Arakawa H, Uetanaka K, Maeda M, Tsuji A, Matsubara Y, Narisawa K
School of Pharmaceutical Sciences, Showa University, Tokyo, Japan.
J Chromatogr A. 1994 Oct 7;680(2):517-23. doi: 10.1016/0021-9673(94)85151-4.
Capillary gel electrophoresis with laser-induced fluorescence (CGE-LIF) has been developed to detect polymerase chain reaction (PCR) amplified samples. LIF detection was performed using Thiazole Orange as the fluorescent intercalating dye. This method was ca. 100x as sensitive as that with UV detection. The highly sensitive CGE-LIF was applied to the detection of the most prevalent mutation (lysine329-to-glutamic acid substitution) in medium-chain acyl-coenzyme A dehydrogenase (MCAD) deficiency. The disorder, which shows an autosomal recessive inheritance, is known to be highly prevalent among Caucasian population and often mimics as Reye-like syndrome or sudden infant death. A DNA fragment containing the mutation site was PCR-amplified with two sets of allele specific oligonucleotide primers, followed by CGE-LIF. The mutant allele produced a 175-base pairs DNA fragment, which the normal allele generated a 202-base pairs DNA fragment. CGE-LIF clearly distinguished these PCR products, facilitating rapid diagnosis of MCAD deficiency.

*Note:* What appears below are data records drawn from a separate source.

Lemma merge_features_timestamp (weather_features pollutant_features : record) :
  merge_features weather_features pollutant_features !! "timestamp"
  = weather_features !! "timestamp".
Proof.
  unfold merge_features.
  apply (map_fold_weak_ind
           (λ merged _, merged !! "timestamp" = weather_features !! "timestamp"));
    [done |].
  intros k v m merged _ IH. case_decide; [done |].
  by rewrite lookup_insert_ne.
Qed.

Section Rows.
Context `{PyParsers} `{FeatureComputers}.
Hypothesis features_keep_timestamp :
  ∀ rec, timestamp_of (compute_weather_features rec) = timestamp_of rec.

Lemma merge_row_timestamp (pollutant_by_ts : tsdict) (pollutant_records : list record)
    (i : nat) (ts : Z) (weather_raw : record) :
  row_ts (ms_merged (merge_row pollutant_by_ts pollutant_records i ts weather_raw))
  = timestamp_of weather_raw.
Proof.
  unfold row_ts, merge_row. cbn [ms_merged].
  unfold timestamp_of at 1. rewrite merge_features_timestamp.
  fold (timestamp_of (compute_weather_features (clean_weather_record weather_raw))).
  by rewrite features_keep_timestamp, clean_weather_record_timestamp.
Qed.

Lemma merge_steps_row_ts (weather_by_ts pollutant_by_ts : tsdict)
    (pollutant_records : list record) :
  Forall (λ kv, timestamp_of kv.2 = Some kv.1) weather_by_ts →
  row_ts <$> (ms_merged <$> merge_steps weather_by_ts pollutant_by_ts pollutant_records)
  = Some <$> (sorted_items weather_by_ts).*1.
Proof.
  intros Hall.
  assert (Hitems : Forall (λ kv, timestamp_of kv.2 = Some kv.1)
                     (sorted_items weather_by_ts)).
  { unfold sorted_items. by rewrite merge_sort_Permutation. }
  unfold merge_steps. generalize 0%nat.
  induction Hitems as [|[ts w] items Hw Hitems IH]; intros n; csimpl; [done |].
  rewrite IH. f_equal.
  etrans; [exact (merge_row_timestamp pollutant_by_ts pollutant_records n ts w) |].
  exact Hw.
Qed.

Lemma merge_steps_lookup (weather_by_ts pollutant_by_ts : tsdict)
    (pollutant_records : list record) (i : nat) :
  merge_steps weather_by_ts pollutant_by_ts pollutant_records !! i
  = (λ kv, merge_row pollutant_by_ts pollutant_records i kv.1 kv.2)
      <$> sorted_items weather_by_ts !! i.
Proof.
  unfold merge_steps. rewrite list_lookup_fmap, enumerate_lookup.
  by destruct (sorted_items weather_by_ts !! i) as [[ts w]|].
Qed.
End Rows.
(** * snap: retention cascade, backup planning and configuration checks

    A shallow embedding of the Go sources of [snap] (config.go, main.go)
    and the properties of its retention cascade ([cascade.insert],
    [cascade.reset]), of the backup planner ([app.backup],
    [app.backupSingle]) and of configuration loading ([loadConfig] and the
    [validate] methods).

    Conventions.
    - A [time.Time] is the integer number of nanoseconds since Go's zero
      time; a [time.Duration] is a 64-bit count of nanoseconds, and
      [Time.Sub] saturates at the two ends of that range.
    - A Go pointer that may be nil is an [option]; a slice is its backing
      array (a list whose length is the capacity) with its length.
    - A run-time panic is the result [Panic]. *)

From Stdlib Require Import ZArith Lia Ascii.
From stdpp Require Import base list sorting strings gmap.

Local Open Scope Z_scope.

(** ** Time *)

Module Time.

Definition minDuration : Z := - 2 ^ 63.
Definition maxDuration : Z := 2 ^ 63 - 1.

Definition Nanosecond : Z := 1.
Definition Second : Z := 1000000000.
Definition Minute : Z := 60 * Second.
Definition Hour : Z := 60 * Minute.

(** [t.Sub(u)]: the difference, or the nearest representable duration. *)
Definition Sub (t u : Z) : Z :=
  Z.max minDuration (Z.min maxDuration (t - u)).

(** [t.Before(u)]. *)
Definition Before (t u : Z) : bool := t <? u.

(** The zero value of [time.Time]. *)
Definition zero : Z := 0.

End Time.

(** ** Snapshots and buckets (main.go, config.go) *)

Record snap := Snap {
  path : string;
  subvolPath : string;
  created : Z
}.

Global Instance snap_eq_dec : EqDecision snap.
Proof. solve_decision. Defined.

(** [bucket]: [snaps] is a slice; [snaps_arr] is its whole backing array
    ([cap(b.snaps)] cells, [None] for nil) and [snaps_len] its length. *)
Record bucket := Bucket {
  interval : Z;
  snaps_arr : list (option snap);
  snaps_len : nat
}.

Definition cap (b : bucket) : nat := length (snaps_arr b).

Definition cascade := list bucket.

Definition newCascade : cascade := [].
(** * Random multilayer perceptrons: construction and weight initialisation

    A shallow embedding of the two functions of
    [NeuralNet_FunctionApproximation.ipynb]:

    - [get_multilayer_perceptron], which builds a nest of
      [torch.nn.Sequential] containers around [torch.nn.Linear] layers and
      one activation object;
    - [init_weights], which is handed to [torch.nn.Module.apply] and redraws
      the parameters of every [Linear] it meets.

    Python objects live in a store and are named by their address, so that
    two references to one object are one address.  Floating-point values are
    symbolic: a tensor entry records which draw of the random generator it
    holds and the law that was asked for.  Feature counts are tensor sizes
    and are natural numbers; the hidden-layer count is a Python [int] and may
    be zero or negative.

    The builder nests one container per hidden layer, and both
    [Module.apply] and the forward pass walk that nest by Python recursion.
    The nesting the interpreter's recursion limit allows is a parameter of
    the two traversals; beyond it they raise [RecursionError].  The frames
    that the function handed to [apply], or a layer's own computation, needs
    on top of the traversal are counted as inside that parameter. *)

From Stdlib Require Import ZArith Lia.
From Stdlib Require QArith_base.
From stdpp Require Import base list strings.
(** * VB-to-C# migrator: rule-rewrite engine, routing and project graph

    A shallow embedding of the TypeScript sources
      - src/migration/rules-engine.ts   (MigrationRulesEngine, EnhancedMigrationEngine)
      - src/generators/csharp-generator.ts (CSharpGenerator)
      - src/analyzers/module-migrator.ts (ModuleMigrator, ModernArchitectureGenerator)
      - src/parsers/vb-parser.ts (VBParser)
    together with the part of the ECMAScript semantics the sources rely on:
    strings, [String.prototype.replace] with a [RegExp], the backtracking
    regular-expression matcher and the stable [Array.prototype.sort].

    Text is modelled over 8-bit code units (the Latin-1 range of UTF-16). *)

From Stdlib Require Import String Ascii List ZArith Lia Bool Arith.
From Stdlib Require Import Sorted Permutation.
Import ListNotations.
Local Open Scope list_scope.
Local Open Scope string_scope.

(* ===================================================================== *)
(** ** ECMAScript values, exceptions and strings                          *)
(* ===================================================================== *)

Module JS.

已开发出具有激光诱导荧光的毛细管凝胶电泳(CGE-LIF)用于检测聚合酶链反应(PCR)扩增的样本。使用噻唑橙作为荧光嵌入染料进行LIF检测。该方法的灵敏度约为紫外检测的100倍。高灵敏度的CGE-LIF被应用于检测中链酰基辅酶A脱氢酶(MCAD)缺乏症中最常见的突变(赖氨酸329突变为谷氨酸)。这种呈常染色体隐性遗传的疾病在白种人群中高度流行,常被误诊为瑞氏样综合征或婴儿猝死。用两组等位基因特异性寡核苷酸引物对包含突变位点的DNA片段进行PCR扩增,然后进行CGE-LIF分析。突变等位基因产生一个175个碱基对的DNA片段,而正常等位基因产生一个202个碱基对的DNA片段。CGE-LIF能清晰地区分这些PCR产物,有助于快速诊断MCAD缺乏症。